▸ **The problem**
Please write out the final portion of the records below exactly: the line containing "Definition in_user (p", every line after it, and nothing else.

▸ **Data provided**
(* ===== verification/UserMem.v ===== *)
(** * Bytes, words and user memory

    Little-endian encoding of words (the targets are little-endian), and the
    interface through which kernel code reaches user memory.  [copy_from_user],
    [copy_to_user], [get_user], [put_user] and [strncpy_from_user] are the
    kernel's, not the drivers': the class [UserOps] has them as operations and
    [UserLaws] states what the proofs use.  [flat_user] is an instance, a map
    from addresses to bytes, for the witnesses. *)
From S2P Require Import Prelude.

(** ** Little-endian words *)
Section LittleEndian.
Fixpoint le_bytes (n : nat) (x : Z) : list Z :=
  match n with
  | O => []
  | S n => x mod 256 :: le_bytes n (x / 256)
  end.

Fixpoint le_val (l : list Z) : Z :=
  match l with
  | [] => 0
  | b :: l => b + 256 * le_val l
  end.

Definition is_byte (b : Z) : Prop := 0 <= b < 256.

Lemma length_le_bytes n x : length (le_bytes n x) = n.
Proof. revert x. induction n; cbn; auto. Qed.

Lemma le_bytes_byte n x : Forall is_byte (le_bytes n x).
Proof.
  revert x. induction n as [|n IH]; intros x; cbn; constructor; [|apply IH].
  unfold is_byte. apply Z.mod_pos_bound. lia.
Qed.

Lemma le_val_bytes n x : 0 <= x < 256 ^ Z.of_nat n -> le_val (le_bytes n x) = x.
Proof.
  revert x. induction n as [|n IH]; intros x Hx; cbn.
  - change (256 ^ Z.of_nat 0) with 1 in Hx. lia.
  - rewrite IH.
    + pose proof (Z.div_mod x 256). lia.
    + rewrite Nat2Z.inj_succ, Z.pow_succ_r in Hx by lia.
      split; [apply Z.div_pos; lia|]. apply Z.div_lt_upper_bound; lia.
Qed.

Lemma le_val_bytes_mod n x : le_val (le_bytes n x) = x mod 256 ^ Z.of_nat n.
Proof.
  revert x. induction n as [|n IH]; intros x; [by rewrite Z.mod_1_r|]. cbn [le_bytes le_val]. rewrite IH.
  rewrite Nat2Z.inj_succ, Z.pow_succ_r by lia. by rewrite Z.rem_mul_r by lia.
Qed.

Lemma le_val_range l : Forall is_byte l -> 0 <= le_val l < 256 ^ Z.of_nat (length l).
Proof.
  induction 1 as [|b l Hb Hl IH]; [cbn; lia|]. cbn [le_val length].
  rewrite Nat2Z.inj_succ, Z.pow_succ_r by lia. unfold is_byte in Hb. lia.
Qed.

Lemma le_bytes_val l : Forall is_byte l -> le_bytes (length l) (le_val l) = l.
Proof.
  induction 1 as [|b l Hb Hl IH]; [done|]. cbn. unfold is_byte in Hb.
  f_equal.
  - rewrite Z.mul_comm, Z.mod_add by lia. apply Z.mod_small. lia.
  - rewrite Z.mul_comm, Z.div_add by lia. rewrite (Z.div_small b) by lia. exact IH.
Qed.

Lemma le_val_app l m : le_val (l ++ m) = le_val l + 256 ^ Z.of_nat (length l) * le_val m.
Proof.
  induction l as [|b l IH]; [cbn [app length le_val]; change (256 ^ Z.of_nat 0) with 1; lia|]. cbn [app length le_val]. rewrite IH.
  rewrite Nat2Z.inj_succ, Z.pow_succ_r by lia. ring.
Qed.
Lemma le_val_zeros k : le_val (replicate k 0) = 0.
Proof. induction k as [|k IH]; cbn; [done|]. rewrite IH. lia. Qed.
(** The low [j] bytes of a word, the others cleared. *)
Lemma le_bytes_low j n l : Forall is_byte l -> length l = n -> (j <= n)%nat ->
  le_bytes n (le_val l mod 256 ^ Z.of_nat j) = take j l ++ replicate (n - j) 0.
Proof.
  intros Hl Hn Hj. assert (le_val l mod 256 ^ Z.of_nat j = le_val (take j l ++ replicate (n - j) 0)) as ->.
  { rewrite <- (take_drop j l) at 1. rewrite !le_val_app, le_val_zeros, length_take_le by lia.
    rewrite Z.mul_comm, Z.mod_add by lia. rewrite Z.mul_0_r, Z.add_0_r. apply Z.mod_small.
    pose proof (le_val_range (take j l) (Forall_take _ _ _ Hl)) as H. rewrite length_take_le in H by lia. exact H. }
  pose proof (le_bytes_val (take j l ++ replicate (n - j) 0)) as H. rewrite length_app, length_take_le, length_replicate in H by lia.
  replace (j + (n - j))%nat with n in H by lia. apply H. apply Forall_app_2; [by apply Forall_take|].
  apply Forall_replicate. unfold is_byte. lia.
Qed.

(** Consecutive fields of the given widths. *)
Fixpoint words_of (ws : list nat) (l : list Z) : list Z :=
  match ws with
  | [] => []
  | n :: ws => le_val (take n l) :: words_of ws (drop n l)
  end.

Fixpoint bytes_of (ws : list nat) (vals : list Z) : list Z :=
  match ws, vals with
  | n :: ws, x :: vals => le_bytes n x ++ bytes_of ws vals
  | _, _ => []
  end.

Definition word (n : nat) (x : Z) : Prop := 0 <= x < 256 ^ Z.of_nat n.

Lemma words_of_bytes_of ws vals l : Forall2 word ws vals -> words_of ws (bytes_of ws vals ++ l) = vals.
Proof.
  induction 1 as [|n x ws vals Hx H IH]; cbn; [done|]. rewrite <- app_assoc.
  rewrite take_app_length' by (by rewrite length_le_bytes). rewrite drop_app_length' by (by rewrite length_le_bytes).
  by rewrite le_val_bytes, IH.
Qed.

Lemma words_of_range ws l : Forall is_byte l -> Forall2 word ws (words_of ws l).
Proof.
  revert l. induction ws as [|n ws IH]; intros l Hl; cbn in *; constructor; [|by apply IH, Forall_drop].
  pose proof (le_val_range (take n l) (Forall_take _ _ _ Hl)) as [H1 H2]. split; [done|]. eapply Z.lt_le_trans; [exact H2|].
  rewrite length_take. apply Z.pow_le_mono_r; lia.
Qed.

Lemma length_bytes_of ws vals : length ws = length vals -> length (bytes_of ws vals) = sum_list ws.
Proof.
  revert vals. induction ws as [|n ws IH]; intros [|x vals]; cbn; try done. intros [= H].
  rewrite length_app, length_le_bytes, IH by done. done.
Qed.
Lemma bytes_of_byte ws vals : Forall is_byte (bytes_of ws vals).
Proof. revert vals. induction ws as [|w ws IH]; intros [|x vals]; cbn; try constructor. apply Forall_app. split; [apply le_bytes_byte|apply IH]. Qed.
End LittleEndian.

(** ** Strings of 16-bit units *)
Section Units.
Implicit Types (nm : list Z).
Definition is_unit (x : Z) : Prop := 0 <= x < 2 ^ 16.
Definition bytes16 (s : list Z) : list Z := s ≫= le_bytes 2.

(** The units of an array in memory. *)
Fixpoint units (l : list Z) : list Z :=
  match l with
  | a :: b :: l => (a + 256 * b) :: units l
  | _ => []
  end.

Lemma length_bytes16 l : Z.of_nat (length (bytes16 l)) = 2 * Z.of_nat (length l).
Proof. unfold bytes16. induction l as [|x l IH]; cbn in *; lia. Qed.
Lemma bytes16_byte l : Forall is_byte (bytes16 l).
Proof.
  unfold bytes16. induction l as [|x l IH]; cbn; [constructor|].
  unfold is_byte. repeat constructor; try (apply Z.mod_pos_bound; lia). apply IH.
Qed.
Lemma bytes16_inj nm1 nm2 : Forall is_unit nm1 -> Forall is_unit nm2 -> bytes16 nm1 = bytes16 nm2 -> nm1 = nm2.
Proof.
  intros H1. revert nm2. induction H1 as [|x nm1 Hx H1 IH]; intros [|y nm2] H2 E; try done.
  cbn in E. injection E as E1 E2 E. apply Forall_cons in H2 as [Hy H2]. f_equal; [|by apply IH].
  unfold is_unit in *. zdiv.
Qed.
Lemma bytes16_app nm1 nm2 : bytes16 (nm1 ++ nm2) = bytes16 nm1 ++ bytes16 nm2.
Proof. unfold bytes16. by rewrite bind_app. Qed.
Lemma length_bytes16_nat nm : length (bytes16 nm) = (2 * length nm)%nat.
Proof. pose proof (length_bytes16 nm). lia. Qed.
Lemma units_bytes16 nm : Forall is_unit nm -> units (bytes16 nm) = nm.
Proof.
  induction 1 as [|x nm Hx H IH]; [done|].
  change (bytes16 (x :: nm)) with (x mod 256 :: x / 256 mod 256 :: bytes16 nm). cbn [units]. rewrite IH. f_equal.
  unfold is_unit in Hx. zdiv.
Qed.
Lemma units_app nm (l : list Z) : units (bytes16 nm ++ l) = units (bytes16 nm) ++ units l.
Proof.
  induction nm as [|x nm IH]; [done|].
  change (bytes16 (x :: nm)) with (x mod 256 :: x / 256 mod 256 :: bytes16 nm). cbn [units app]. f_equal. apply IH.
Qed.
End Units.

(** ** The interface to user memory *)

(** A copy that does not complete returns the number of bytes left; the drivers
    only test it for zero.  [copy_to_user] may have written a part. *)
Class UserOps (M : Type) := {
  copy_from_user : M -> Z -> nat -> option (list Z);
  copy_to_user : M -> Z -> list Z -> bool * M;
  strncpy_from_user : M -> Z -> Z -> Z * list Z
}.

(** A string as [strncpy_from_user] delivers it: its length and the bytes
    written, the terminating NUL included unless the count was reached. *)
Definition string_read (n len : Z) (dst : list Z) : Prop :=
  0 <= len <= n /\
  exists s, Forall (fun b => 0 < b < 256) s /\ Z.of_nat (length s) = len /\
    (len < n /\ dst = s ++ [0] \/ len = n /\ dst = s).

Class UserLaws {M} (U : UserOps M) : Prop := {
  copy_from_user_length m p n l : copy_from_user m p n = Some l -> length l = n;
  copy_from_user_bytes m p n l : copy_from_user m p n = Some l -> Forall is_byte l;
  copy_to_from m p l m' : Forall is_byte l -> copy_to_user m p l = (true, m') ->
    copy_from_user m' p (length l) = Some l;
  copy_to_frame m p l ok m' q n : copy_to_user m p l = (ok, m') ->
    q + Z.of_nat n <= p \/ p + Z.of_nat (length l) <= q ->
    copy_from_user m' q n = copy_from_user m q n;
  strncpy_string m p n : 0 < n -> fst (strncpy_from_user m p n) < 0 \/
    string_read n (fst (strncpy_from_user m p n)) (snd (strncpy_from_user m p n))
}.

(** A copy is refused ([access_ok]) unless all of it lies below the limit of user
    addresses, so no address of a copy that succeeds wraps. *)
Class UserRange {M} (U : UserOps M) : Prop :=
  copy_from_user_range m p n l : (0 < n)%nat -> copy_from_user m p n = Some l -> 0 <= p /\ p + Z.of_nat n < 2 ^ 64.

(** [get_user]/[put_user] of an [n]-byte word. *)
Definition get_user `{UserOps M} (m : M) (p : Z) (n : nat) : option Z :=
  le_val <$> copy_from_user m p n.
Definition put_user `{UserOps M} (m : M) (p : Z) (n : nat) (x : Z) : bool * M :=
  copy_to_user m p (le_bytes n x).

Lemma get_put_user `{U : UserOps M} `{!UserLaws U} m p n x m' :
  0 <= x < 256 ^ Z.of_nat n -> put_user m p n x = (true, m') -> get_user m' p n = Some x.
Proof.
  unfold put_user, get_user. intros Hx H.
  apply copy_to_from in H; [|apply le_bytes_byte]. rewrite length_le_bytes in H.
  rewrite H. cbn. by rewrite le_val_bytes.
Qed.

(** ** A flat memory *)
Section Flat.
Abbreviation flat := (gmap Z Z).

Fixpoint flat_read (m : flat) (p : Z) (n : nat) : option (list Z) :=
  match n with
  | O => Some []
  | S n => b ← m !! p; l ← flat_read m (p + 1) n; Some (b mod 256 :: l)
  end.

Fixpoint flat_write (m : flat) (p : Z) (l : list Z) : bool * flat :=
  match l with
  | [] => (true, m)
  | b :: l => match m !! p with
              | Some _ => flat_write (<[p := b]> m) (p + 1) l
              | None => (false, m)
              end
  end.

Fixpoint flat_string (m : flat) (p : Z) (n : nat) : option (Z * list Z) :=
  match n with
  | O => Some (0, [])
  | S n => b ← m !! p;
      if b mod 256 =? 0 then Some (0, [0])
      else '(len, l) ← flat_string m (p + 1) n; Some (1 + len, b mod 256 :: l)
  end.

Definition flat_user : UserOps flat := {|
  copy_from_user := flat_read;
  copy_to_user := flat_write;
  strncpy_from_user m p n := default (- EFAULT, []) (flat_string m p (Z.to_nat n))
|}.

Lemma flat_read_length m p n l : flat_read m p n = Some l -> length l = n.
Proof.
  revert p l. induction n as [|n IH]; intros p l; cbn; [by intros [= <-]|].
  destruct (m !! p); cbn; [|done]. destruct (flat_read m (p + 1) n) eqn:E; cbn; [|done].
  intros [= <-]. cbn. f_equal. eauto.
Qed.

Lemma flat_read_bytes m p n l : flat_read m p n = Some l -> Forall is_byte l.
Proof.
  revert p l. induction n as [|n IH]; intros p l; cbn; [by intros [= <-]|].
  destruct (m !! p); cbn; [|done]. destruct (flat_read m (p + 1) n) eqn:E; cbn; [|done].
  intros [= <-]. constructor; [|eauto]. unfold is_byte. apply Z.mod_pos_bound. lia.
Qed.

Lemma flat_write_other m p l ok m' q : flat_write m p l = (ok, m') ->
  q < p \/ p + Z.of_nat (length l) <= q -> m' !! q = m !! q.
Proof.
  revert m p. induction l as [|b l IH]; intros m p; cbn; [by intros [= _ <-]|].
  destruct (m !! p) eqn:E; [|by intros [= _ <-]]. intros H Hq. apply IH in H; [|lia].
  rewrite H, lookup_insert_ne by lia. done.
Qed.

Lemma flat_read_ext m m' p n : (forall q, p <= q < p + Z.of_nat n -> m !! q = m' !! q) ->
  flat_read m p n = flat_read m' p n.
Proof.
  revert p. induction n as [|n IH]; intros p H; [done|]. cbn [flat_read].
  rewrite (H p) by lia. destruct (m' !! p); [|done]. cbn. rewrite (IH (p + 1)) by (intros; apply H; lia). done.
Qed.

Lemma flat_read_write m p l m' : Forall is_byte l -> flat_write m p l = (true, m') ->
  flat_read m' p (length l) = Some l.
Proof.
  intros Hl. revert m p. induction Hl as [|b l Hb Hl IH]; intros m p; cbn; [done|].
  destruct (m !! p) eqn:E; [|done]. intros H.
  rewrite (flat_write_other _ _ _ _ _ p H) by lia. rewrite lookup_insert_eq. cbn.
  rewrite (IH _ _ H). cbn. unfold is_byte in Hb. by rewrite Z.mod_small by lia.
Qed.

Lemma flat_string_read m p n len l : flat_string m p n = Some (len, l) ->
  string_read (Z.of_nat n) len l.
Proof.
  revert p len l. induction n as [|n IH]; intros p len l; cbn [flat_string].
  { intros [= <- <-]. split; [lia|]. exists []. split_and!; [done|done|right; done]. }
  destruct (m !! p) as [b|]; cbn; [|done]. destruct (Z.eqb_spec (b mod 256) 0) as [Hz|Hz].
  { intros [= <- <-]. split; [lia|]. exists []. split_and!; [done|done|left]. split; [lia|done]. }
  destruct (flat_string m (p + 1) n) as [[len' l']|] eqn:E; cbn; [|done]. intros [= <- <-].
  destruct (IH _ _ _ E) as (Hlen & s & Hs & Hls & Hc). split; [lia|].
  exists (b mod 256 :: s). pose proof (Z.mod_pos_bound b 256). cbn [length].
  split_and!; [constructor; [lia|done]|lia|]. destruct Hc as [[? ->]|[? ->]]; [left|right]; (split; [lia|done]).
Qed.

#[local] Existing Instance flat_user.

Lemma flat_laws : UserLaws flat_user.
Proof.
  split; cbn.
  - apply flat_read_length.
  - apply flat_read_bytes.
  - apply flat_read_write.
  - intros m p l ok m' q n H Hd. apply flat_read_ext. intros r Hr.
    apply (flat_write_other _ _ _ _ _ r) in H; [done|lia].
  - intros m p n Hn. destruct (flat_string m p (Z.to_nat n)) as [[len l]|] eqn:E; cbn.
    + right. apply flat_string_read in E. by rewrite Z2Nat.id in E by lia.
    + left. unfold EFAULT. lia.
Qed.

(** The same memory below an address limit. *)
Definition in_user (p : Z) (n : nat) : bool := (0 <=? p) && (p + Z.of_nat n <? 2 ^ 63).
Definition user_below : UserOps flat := {|
  copy_from_user m p n := if in_user p n then flat_read m p n else None;
  copy_to_user m p l := if in_user p (length l) then flat_write m p l else (false, m);
  strncpy_from_user := strncpy_from_user
|}.
Lemma user_below_laws : UserLaws user_below.
Proof.
  destruct flat_laws as [L1 L2 L3 L4 L5]. split; cbn [copy_from_user copy_to_user strncpy_from_user user_below] in *; [| | | |done].
  - intros m p n l. destruct (in_user p n); [apply L1|done].
  - intros m p n l. destruct (in_user p n); [apply L2|done].
  - intros m p l m' Hl. destruct (in_user p (length l)); [by apply L3|done].
  - intros m p l ok m' q n. destruct (in_user p (length l)); [|by intros [= _ <-]]. intros H Hd. destruct (in_user q n); [|done].
    by apply (L4 _ _ _ _ _ _ _ H).
Qed.
Lemma user_below_range : UserRange user_below.
Proof.
  intros m p n l Hn. cbn. unfold in_user. destruct (Z.leb_spec 0 p), (Z.ltb_spec (p + Z.of_nat n) (2 ^ 63)); try done.
  intros _. split; [done|]. lia.
Qed.
End Flat.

▸ **Your response**
Definition in_user (p : Z) (n : nat) : bool := (0 <=? p) && (p + Z.of_nat n <? 2 ^ 63).
Definition user_below : UserOps flat := {|
  copy_from_user m p n := if in_user p n then flat_read m p n else None;
  copy_to_user m p l := if in_user p (length l) then flat_write m p l else (false, m);
  strncpy_from_user := strncpy_from_user
|}.
Lemma user_below_laws : UserLaws user_below.
Proof.
  destruct flat_laws as [L1 L2 L3 L4 L5]. split; cbn [copy_from_user copy_to_user strncpy_from_user user_below] in *; [| | | |done].
  - intros m p n l. destruct (in_user p n); [apply L1|done].
  - intros m p n l. destruct (in_user p n); [apply L2|done].
  - intros m p l m' Hl. destruct (in_user p (length l)); [by apply L3|done].
  - intros m p l ok m' q n. destruct (in_user p (length l)); [|by intros [= _ <-]]. intros H Hd. destruct (in_user q n); [|done].
    by apply (L4 _ _ _ _ _ _ _ H).
Qed.
Lemma user_below_range : UserRange user_below.
Proof.
  intros m p n l Hn. cbn. unfold in_user. destruct (Z.leb_spec 0 p), (Z.ltb_spec (p + Z.of_nat n) (2 ^ 63)); try done.
  intros _. split; [done|]. lia.
Qed.
End Flat.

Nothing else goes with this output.